• FDA action: The FDA finalized a new post-market food chemical safety program that could improve oversight of chemicals already in the food supply.
  • Missing pieces: The program still lacks some key details, including clear timelines for prioritizing, assessing and mitigating chemical risks and an adequate review process for understudied chemicals.
  • Health risks persist: By failing to address risks from cancer-causing substances, cumulative health effects and more, the program leaves Americans at risk.

“All Americans deserve to know their food is safe. This new program is an important step forward, incorporating changes that we at Environmental Defense Fund have been urging for years,” said Maria Doa, Senior Director, Chemicals Policy. “At the same time, the program leaves several questions unanswered that are critical to delivering safer food.

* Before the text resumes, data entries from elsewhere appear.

(* ===== verification/Clock.v ===== *)
(** * Clocked circuits

    A synchronous circuit is a function from its inputs and its registers to
    its registers after the next clock edge: all non-blocking assignments read
    the registers before the edge.  The inputs of all cycles are a function of
    the cycle.  This file has bit vectors, register update, the run of a circuit
    with what can be counted and collected along it, and rules for what
    eventually happens. *)

From stdpp Require Import base list numbers option.
From S2P Require Import Prelude.
Open Scope Z_scope.

(** ** Bit vectors *)

(** A value put into [w] bits, and [w] bits of a vector from bit [lo] on. *)
Definition trunc (w x : Z) : Z := x mod 2 ^ w.
Definition slice (lo w x : Z) : Z := Z.shiftr x lo mod 2 ^ w.

Lemma trunc_range w x : 0 <= w -> 0 <= trunc w x < 2 ^ w.
Proof. intros Hw. apply Z.mod_pos_bound, Z.pow_pos_nonneg; lia. Qed.

Lemma trunc_small w x : 0 <= x < 2 ^ w -> trunc w x = x.
Proof. apply Z.mod_small. Qed.

Lemma trunc_trunc v w x : 0 <= v <= w -> trunc v (trunc w x) = trunc v x.
Proof.
  intros Hv. unfold trunc. apply Z.mod_mod_divide. exists (2 ^ (w - v)).
  rewrite <- Z.pow_add_r by lia. f_equal. lia.
Qed.

Lemma slice_range lo w x : 0 <= w -> 0 <= slice lo w x < 2 ^ w.
Proof. intros Hw. apply Z.mod_pos_bound, Z.pow_pos_nonneg; lia. Qed.

(** A masked value is at most the mask. *)
Lemma land_below x m : 0 <= m -> 0 <= Z.land x m <= m.
Proof.
  intros Hm. assert (0 <= Z.land x m) by (apply Z.land_nonneg; lia). split; [done|].
  assert (E : Z.ldiff m x + Z.land m x = m).
  { assert (D : Z.land (Z.ldiff m x) (Z.land m x) = 0).
    { apply Z.bits_inj'. intros n _. rewrite !Z.land_spec, Z.ldiff_spec, Z.bits_0.
      by destruct (Z.testbit m n), (Z.testbit x n). }
    by rewrite Z.add_nocarry_lxor, Z.lxor_lor, Z.lor_ldiff_and. }
  rewrite (Z.land_comm m x) in E.
  assert (0 <= Z.ldiff m x) by (apply Z.ldiff_nonneg; lia). lia.
Qed.

(** Counting in a register. *)
Lemma trunc_add w x y : 0 <= w -> trunc w (trunc w x + y) = trunc w (x + y).
Proof.
  intros Hw. unfold trunc. apply Z.add_mod_idemp_l. pose proof (Z.pow_pos_nonneg 2 w). lia.
Qed.

(** A counter with a second one for its rounds. *)
Lemma div_mod_succ c b :
  0 < b ->
  (c + 1) mod b = (if c mod b =? b - 1 then 0 else c mod b + 1) /\
  (c + 1) / b = (if c mod b =? b - 1 then c / b + 1 else c / b).
Proof.
  intros Hb. pose proof (Z.div_mod c b ltac:(lia)) as E. pose proof (Z.mod_pos_bound c b Hb).
  destruct (Z.eqb_spec (c mod b) (b - 1)).
  - split; symmetry; [apply (Z.mod_unique_pos _ _ (c / b + 1))|apply (Z.div_unique_pos _ _ _ 0)]; nia.
  - split; symmetry; [apply (Z.mod_unique_pos _ _ (c / b))
                     |apply (Z.div_unique_pos _ _ _ (c mod b + 1))]; nia.
Qed.

(** ** Register update

    [r <| f := v |>] is the record [r] with [v] in field [f].  The update is
    found from the [Registers] instance of the record, which lists its fields. *)

Class Registers (R : Type) : Type := eta_registers : R -> R.
Class Register {R T : Type} (f : R -> T) : Type := update_register : (T -> T) -> R -> R.

Ltac find_update f :=
  match type of f with
  | ?R -> ?T =>
      let i := constr:(ltac:(typeclasses eauto) : Registers R) in
      let i := match i with ?x : _ => x | ?x => x end in
      let fields := eval red in i in
      match eval pattern f in fields with
      | ?g _ =>
          let u := constr:(fun (h : T -> T) (r : R) => g (fun x => h (f x)) r) in
          let u := eval cbv beta in u in exact u
      end
  end.
#[export] Hint Extern 1 (Register ?f) => find_update f : typeclass_instances.

Notation "r '<|' f ':=' v '|>'" := (update_register (f := f) (fun _ => v) r)
  (at level 12, left associativity, f at level 9, v at level 200) : c_scope.

(** All branches of what a clock edge does. *)
Ltac branches :=
  repeat match goal with |- context [if ?b then _ else _] => destruct b eqn:? end;
  repeat split; try done; try congruence.

(** ** Runs *)

Section Run.
Context {R I : Type} (step : I -> R -> R) (env : nat -> I) (r0 : R).

(** The registers in cycle [t]. *)
Fixpoint at_cycle (t : nat) : R :=
  match t with
  | O => r0
  | S t' => step (env t') (at_cycle t')
  end.
End Run.

(** A run goes on as one from its present registers. *)
Lemma at_cycle_shift {R I} (step : I -> R -> R) env r0 k t :
  at_cycle step (fun u => env (k + u)%nat) (at_cycle step env r0 k) t =
    at_cycle step env r0 (k + t).
Proof.
  induction t as [|t IH]; [by rewrite Nat.add_0_r|]. rewrite Nat.add_succ_r. cbn. by rewrite IH.
Qed.

(** In how many of the first [t] cycles something happens, and the values seen
    when it does. *)
Fixpoint count (p : nat -> bool) (t : nat) : Z :=
  match t with
  | O => 0
  | S t' => count p t' + Z.b2z (p t')
  end.

Fixpoint observed {A} (p : nat -> bool) (f : nat -> A) (t : nat) : list A :=
  match t with
  | O => []
  | S t' => observed p f t' ++ (if p t' then [f t'] else [])
  end.

Lemma count_S p t : count p (S t) = count p t + Z.b2z (p t).
Proof. done. Qed.

Lemma observed_S {A} p (f : nat -> A) t :
  observed p f (S t) = observed p f t ++ (if p t then [f t] else []).
Proof. done. Qed.

Lemma count_mono p t t' : (t <= t')%nat -> count p t <= count p t'.
Proof. intros Ht. induction Ht; cbn; [lia|]. destruct (p m); cbn; lia. Qed.

Lemma count_nonneg p t : 0 <= count p t.
Proof. apply (count_mono p 0). lia. Qed.

Lemma count_le p t : count p t <= Z.of_nat t.
Proof. induction t as [|t IH]; cbn [count]; [done|]. destruct (p t); cbn [Z.b2z]; lia. Qed.

Lemma length_observed {A} p (f : nat -> A) t : Z.of_nat (length (observed p f t)) = count p t.
Proof.
  induction t; cbn; [done|]. rewrite length_app. destruct (p t); cbn; lia.
Qed.

(** A run in two parts. *)
Lemma observed_add {A} p (f : nat -> A) m n :
  observed p f (m + n) = observed p f m ++ observed (fun u => p (m + u)%nat) (fun u => f (m + u)%nat) n.
Proof.
  induction n as [|n IH]; [by rewrite Nat.add_0_r, app_nil_r|].
  by rewrite Nat.add_succ_r, !observed_S, IH, app_assoc.
Qed.

Lemma count_add p m n : count p (m + n) = count p m + count (fun u => p (m + u)%nat) n.
Proof.
  rewrite <- (length_observed p id), <- (length_observed p id), <- (length_observed _ (fun u => id (m + u)%nat)).
  rewrite observed_add, length_app. lia.
Qed.

Lemma observed_none {A} p (f : nat -> A) n : (forall u, (u < n)%nat -> p u = false) -> observed p f n = [].
Proof.
  intros Hp. induction n as [|n IH]; [done|]. rewrite observed_S, IH, Hp by auto with lia. done.
Qed.

Lemma observed_ext {A} p p' (f f' : nat -> A) n :
  (forall u, (u < n)%nat -> p u = p' u /\ (p u = true -> f u = f' u)) ->
  observed p f n = observed p' f' n.
Proof.
  intros H. induction n as [|n IH]; [done|]. rewrite !observed_S, IH by auto with lia.
  destruct (H n ltac:(lia)) as [<- Hf]. destruct (p n); [by rewrite Hf|done].
Qed.

(** Where a value that was seen comes from. *)
Lemma observed_lookup {A} p (f : nat -> A) n k v :
  observed p f n !! k = Some v ->
  exists u, (u < n)%nat /\ p u = true /\ count p u = Z.of_nat k /\ f u = v.
Proof.
  induction n as [|n IH]; [done|]. rewrite observed_S. intros H. apply lookup_app_Some in H as [H|[Hl H]].
  - destruct (IH H) as (u & Hu & H1). exists u. split; [lia|done].
  - destruct (p n) eqn:Hp; [|done]. apply list_lookup_singleton_Some in H as [Hk <-].
    exists n. split; [lia|]. split; [done|]. split; [|done]. rewrite <- (length_observed p f). lia.
Qed.

(** A count that grows has a reason. *)
Lemma count_lt p t t' :
  count p t < count p t' -> exists u, (t <= u < t')%nat /\ p u = true.
Proof.
  induction t' as [|t' IH]; intros Hlt.
  - pose proof (count_nonneg p t). cbn in Hlt. lia.
  - rewrite count_S in Hlt. destruct (p t') eqn:Ep.
    + exists t'. split; [|done]. destruct (decide (t <= t')%nat); [lia|].
      pose proof (count_mono p (S t') t). rewrite count_S in *. cbn in *. rewrite Ep in *. cbn in *. lia.
    + destruct IH as (u & Hu & Hp); [cbn in Hlt; lia|]. exists u. split; [lia|done].
Qed.

(** ** What happens eventually *)

Section Eventually.
Implicit Types P Q U : nat -> Prop.

(** From every cycle with [P] on there is one with [Q]. *)
Definition leads_to P Q : Prop := forall t, P t -> exists t', (t <= t')%nat /\ Q t'.

Lemma leads_to_next P Q : (forall t, P t -> Q (S t)) -> leads_to P Q.
Proof. intros H t Ht. exists (S t). auto. Qed.

Lemma leads_to_trans P Q U : leads_to P Q -> leads_to Q U -> leads_to P U.
Proof.
  intros HPQ HQU t Ht. destruct (HPQ t Ht) as (t1 & Ht1 & HQ).
  destruct (HQU t1 HQ) as (t2 & Ht2 & HU). exists t2. split; [lia|done].
Qed.

Lemma leads_to_weaken P Q Q' : leads_to P Q -> (forall t, Q t -> Q' t) -> leads_to P Q'.
Proof. intros H HQ t Ht. destruct (H t Ht) as (t1 & ? & ?). eauto. Qed.

(** Waiting: [P] stays until [go], which comes. *)
Lemma leads_to_wait P Q (go : nat -> bool) :
  (forall t, P t -> if go t then Q (S t) else P (S t)) ->
  (forall t, P t -> exists t', (t <= t')%nat /\ go t' = true) ->
  leads_to P Q.
Proof.
  intros Hstep Hgo t Ht. destruct (Hgo t Ht) as (t' & Hle & Hg).
  remember (t' - t)%nat as d eqn:Hd. revert t Ht Hle Hd.
  induction d as [|d IH]; intros t Ht Hle Hd.
  - assert (t' = t) as -> by lia. specialize (Hstep t Ht). rewrite Hg in Hstep.
    exists (S t). auto.
  - specialize (Hstep t Ht). destruct (go t); [exists (S t); auto|].
    destruct (IH (S t)) as (t2 & ? & ?); [done|lia|lia|]. exists t2. split; [lia|done].
Qed.

(** Counting down. *)
Lemma leads_to_down (F : nat -> nat -> Prop) Q n :
  (forall m, leads_to (F (S m)) (fun t => F m t \/ Q t)) -> leads_to (F n) (fun t => F 0%nat t \/ Q t).
Proof.
  intros H. induction n as [|n IH].
  - intros t Ht. exists t. auto.
  - intros t Ht. destruct (H n t Ht) as (t1 & Hle & [HF|HQ]); [|exists t1; auto].
    destruct (IH t1 HF) as (t2 & ? & ?). exists t2. split; [lia|done].
Qed.
End Eventually.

It fails to fully ban carcinogens and address cumulative effects, leaving pathways open for harmful chemicals to still end up in Americans’ food.”

Real improvements made, but too many risks remain

The FDA recently finalized its food chemical safety post-market assessment program, a step forward toward reducing health harms from chemicals in food that Americans have been exposed to for years, if not decades. However, the program leaves vital questions unanswered and fails to adequately address cancer-causing chemicals and other major risks.

The new program includes important features recommended by Environmental Defense Fund and partners to streamline and enhance the prioritization and review process, strengthen the toxicity criteria for prioritizing chemicals of high concern, increase stakeholder engagement and incorporate peer review of its scientific assessments.  

Key gaps in FDA’s new post-market chemical safety assessment program

  • The FDA has not set out clear timelines for chemical prioritization and assessment as well as for when to incorporate peer review into the post-market assessment process.
  • The FDA will continue treating already approved cancer-causing food additives as safe unless new evidence proves otherwise, despite the Delaney Clause’s explicit ban on carcinogens in food. Under the law, the FDA must revoke approvals for additives identified as carcinogenic by authoritative bodies such as the National Toxicology Program or the International Agency for Research on Cancer.
  • The FDA will not conduct evaluations for chemicals it deems to have “insufficient evidence” of harm. Many chemicals fall into this category simply because they have not been sufficiently studied. By default, the FDA will treat all such chemicals as low concern even when they are very likely to carry risks. This is particularly alarming for the large number of secret GRAS chemicals in our food.
  • The new program does nothing to change the FDA’s ongoing practice of ignoring its legal obligation to consider the cumulative toxic effects of similar chemicals that cause the same harms. 

    Beyond these concerns, funding to implement the program will also prove essential to its ability to public health.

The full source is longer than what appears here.